My world traveler friends have been doing this for years. They also noticed a vast different in the actual price of goods abroad and the perceived value here. They have become rich importers also, while the US sheeple get taken to the cleaners.

tjfxh September 26, 2007 - 10:19am

I forget that when your dad is a congressman, grandson of the finacier to the Third Reich and U.S. Senator, and in all probablity paid for the building that the lecture hall is in, helps get passing grades. The other good point is that the uber wealthy students know those grads who actualy did the work, and want into the power game.

"There are two types of folk music:
quiet folk music and loud folk music.
I play both."

Dave Alvin

Peter C September 26, 2007 - 6:01pm

with profoundly stupid, ill-educated halfwits populating our ruling class?

Oh. Never mind.


"The best-informed man is not necessarily the wisest. Indeed there is a danger that precisely in the multiplicity of his knowledge he will lose sight of what is essential."

- Dietrich Bonhoeffer

Escher Sketch September 26, 2007 - 6:05pm

A friend here in San Diego has had plastic surgery in Mexico and it is very common here. Also other surgical centers are being set up in Mexico with excellent doctors. There are many Mexican health spas that are now expanding into surgery centers.

What happens after we outsource all of America anyway?

“It is not the strongest of the species that survives, nor the most intelligent that survives. It is the one that is the most adaptable to change.”

Charles Darwin

darwin September 26, 2007 - 1:12pm

self-paid cosmetic surgery on anyone who wants it.

It's the expensive diseasy stuff they'd love to avoid.

At first, many hospitals began restricting their ER hours to avoid walk-ins; their next goal is to avoid patients requiring long bed stays and expensive treatments which no insurance company will pay much toward.

This is what Medicare hath wrought. The big private insurers don't dare to cover much less than Medicare will, but they do charge the premiums to provide the backoffice personnel to deny many more claims than Medicare does.

So - we have government insurance that freezes or reduces its payouts every couple years, and a private insurance racket that closely follows that payout model after they've done all they can to deny a claim in the first place.

This is not a system that needs "fixing"; it's a system that needs to be completely replaced.

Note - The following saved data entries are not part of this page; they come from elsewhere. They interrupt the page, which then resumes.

(** The thread-local variables of dbapi.c and the driver. [tick] counts the
    calls, and [executed] lists the statements that ran, with the values given to
    their parameter markers. [refused] collects the handles of which the driver
    refused to release something, and [reported] the records that the code has
    read: the code has no such variables, the theorems speak of them. *)
Record world := World {
  tl_hdbc : list (option nat);
  tl_hstmt : list (option nat);
  live : gmap nat hstate;
  tl_err : thread_error;
  tl_last_native_error : Z;
  tl_last_error_msg : cstr;
  tick : nat;
  executed : list (cstr * list binding);
  refused : gset nat;
  reported : list diag;
}.

(** What the driver answers at each call. *)
Class Odbc := {
  new_handle : gmap nat hstate -> nat;
  answer : nat -> SQLRETURN;
  diagnostics : nat -> list diag;
}.

(** A new handle is not in use; it may have been used before. *)
Class OdbcLaws (Drv : Odbc) : Prop := {
  new_handle_fresh (m : gmap nat hstate) : m !! new_handle m = None;
  (** Messages are C strings and native codes 32-bit integers. *)
  diagnostics_text (n : nat) :
    Forall (fun r => no_nul (message r) /\ (nativeError r < 2 ^ 31)%Z) (diagnostics n);
}.

Definition MAX_DB_CONNECTIONS : nat := 4.
Definition SQL_MAX_MESSAGE_LENGTH : nat := 512.

(** ** Native JSON results *)

(** One cell of a native result: SQL's NULL or a text, whether the driver knows
    its length in advance, and the number of calls of [SQLGetData] after which it
    fails, if it does. *)
Record ncell := NCell { n_text : option (list char); n_known : bool; n_fail : option nat }.

Definition ODBC_FETCH_CHUNK_SIZE : nat := 4 * 1024.

(** [SQLGetData] into a buffer of [ODBC_FETCH_CHUNK_SIZE] bytes, for a text of
    which [rest] has not been delivered: the answer, the indicator, the bytes it
    writes and what remains. *)
Definition SQLGetData (rest : list char) (known : bool) : SQLRETURN * Z * list char * list char :=
  let room := (ODBC_FETCH_CHUNK_SIZE - 1)%nat in
  if (room <? length rest)%nat
  then (SQL_SUCCESS_WITH_INFO, if known then Z.of_nat (length rest) else SQL_NO_TOTAL,
        take room rest ++ [NUL], drop room rest)
  else (SQL_SUCCESS, Z.of_nat (length rest), rest ++ [NUL], []).

(** The loop of [fetch_json_native_col_loop] over a text; it is entered once
    more for every full chunk. *)
Fixpoint get_text (fuel : nat) (rest : list char) (known : bool) (fail : option nat)
    (out_buf : list char) (written : bool) : option (option failure * list char * bool) :=
  match fuel with
  | O => None
  | S fuel' =>
      if decide (fail = Some 0%nat)
      then Some (Some (Reported "SQLGetData failed (code -1)"), out_buf, written)
      else
        let '(r, indicator, chunk, rest) := SQLGetData rest known in
        let max_payload := (ODBC_FETCH_CHUNK_SIZE - 1)%nat in
        let bytes_to_write :=
          if bool_decide (indicator = SQL_NO_TOTAL) || (Z.of_nat max_payload <=? indicator)%Z
          then max_payload
          else if (0 <=? indicator)%Z then Z.to_nat indicator else length (c_str chunk) in
        bytes ← read_bytes chunk 0 bytes_to_write;
        let out_buf := if (0 <? bytes_to_write)%nat then out_buf ++ bytes else out_buf in
        let written := written || (0 <? bytes_to_write)%nat in
        if decide (r = SQL_SUCCESS_WITH_INFO)
        then get_text fuel' rest known (pred <$> fail) out_buf written
        else Some (None, out_buf, written)
  end.

(** [fetch_json_native_col_loop] *)
Definition fetch_json_native_col_loop (x : ncell) (out_buf : list char) (has_data_written : bool)
    : option (option failure * list char * bool) :=
  match n_text x with
  | None =>
      if decide (n_fail x = Some 0%nat)
      then Some (Some (Reported "SQLGetData failed (code -1)"), out_buf, has_data_written)
      else Some (None, if has_data_written then out_buf else out_buf ++ lit "null", true)
  | Some t => get_text (S (length t)) t (n_known x) (n_fail x) out_buf has_data_written
  end.

(** The loop of [db_fetch_json_native] over the rows, of which the first column
    is read; [complete] is whether [SQLFetch] ends with [SQL_NO_DATA]. *)
Fixpoint native_rows (xs : list ncell) (complete : bool) (out_buf : list char) (has_rows written : bool)
    : option (option failure * list char) :=
  match xs with
  | [] =>
      if complete then Some (None, if has_rows then out_buf else out_buf ++ lit "[]")
      else Some (Some (Reported "SQLFetch failed"), out_buf)
  | x :: xs' =>
      r ← fetch_json_native_col_loop x out_buf written;
      match r with
      | (Some e, out_buf, _) => Some (Some e, out_buf)
      | (None, out_buf, written) => native_rows xs' complete out_buf true written
      end
  end.

(** ** Reading a text in chunks *)

Definition room : nat := (ODBC_FETCH_CHUNK_SIZE - 1)%nat.

Lemma room_pos : (0 < room)%nat.
Proof. unfold room, ODBC_FETCH_CHUNK_SIZE. lia. Qed.

Lemma read_prefix (a b : list char) (n : nat) :
  n = length a -> read_bytes (a ++ b) 0 n = Some a.
Proof.
  intros ->. unfold read_bytes. rewrite decide_True by (rewrite length_app; lia).
  by rewrite drop_0, take_app_length.
Qed.

(** One round of the loop: a full chunk is written and the loop goes on, or the
    rest is written and it ends. *)
Lemma get_text_step (fuel : nat) (rest : list char) (known : bool) (fail : option nat)
    (out : list char) (written : bool) :
  get_text (S fuel) rest known fail out written =
    if decide (fail = Some 0%nat)
    then Some (Some (Reported "SQLGetData failed (code -1)"), out, written)
    else if (room <? length rest)%nat
    then get_text fuel (drop room rest) known (pred <$> fail) (out ++ take room rest) true
    else Some (None, out ++ rest, written || (0 <? length rest)%nat).
Proof.
  cbn [get_text]. destruct (decide (fail = Some 0%nat)); [done|]. unfold SQLGetData. fold room.
  pose proof room_pos as Hr. destruct (Nat.ltb_spec room (length rest)) as [Hl|Hl].
  - match goal with |- context [read_bytes _ 0 ?n] => assert (n = room) as -> end.
    { destruct known; [|done].
      rewrite (proj2 (Z.leb_le _ _)) by lia. by rewrite orb_true_r. }
    rewrite read_prefix by (rewrite length_take; lia). cbn [mbind option_bind].
    rewrite (proj2 (Nat.ltb_lt 0 room)) by done. by rewrite orb_true_r.
  - match goal with |- context [read_bytes _ 0 ?n] => assert (n = length rest) as -> end.
    { rewrite bool_decide_false by (unfold SQL_NO_TOTAL; lia). cbn [orb].
      destruct (Z.leb_spec (Z.of_nat room) (Z.of_nat (length rest))); [lia|].
      rewrite (proj2 (Z.leb_le _ _)) by lia. lia. }
    rewrite read_prefix by done. cbn [mbind option_bind]. destruct rest; [|done].
    by rewrite app_nil_r.
Qed.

Turn back to the Constitution - and
READ it.

Rick September 26, 2007 - 1:45pm

The big private insurers don't dare to cover much less than Medicare will, but they do charge the premiums to provide the backoffice personnel to deny many more claims than Medicare does.

This from somone who spent 15 years doing IT for insurers. Seen it all, but since it's not personal it makes a lousy story.

Actuarials are usually OK, but they left "6 feet" out of "underwriters".

Gordon September 26, 2007 - 7:41pm

is essentially the same job as being a junkie.

Ian Welsh September 26, 2007 - 8:59pm

Another form of medical outsourcing is radiology. Many radiologists only read charts and don't see the patient. The charts are digital. I helped design a medical image storage/transport system for this industry. We have doctors licensed to practice in California who live in India and provide overnight service. They have very high standards of living there and can raise their kids away from American culture. (Wish I could!)

If you're not in the customer's face, you're doomed.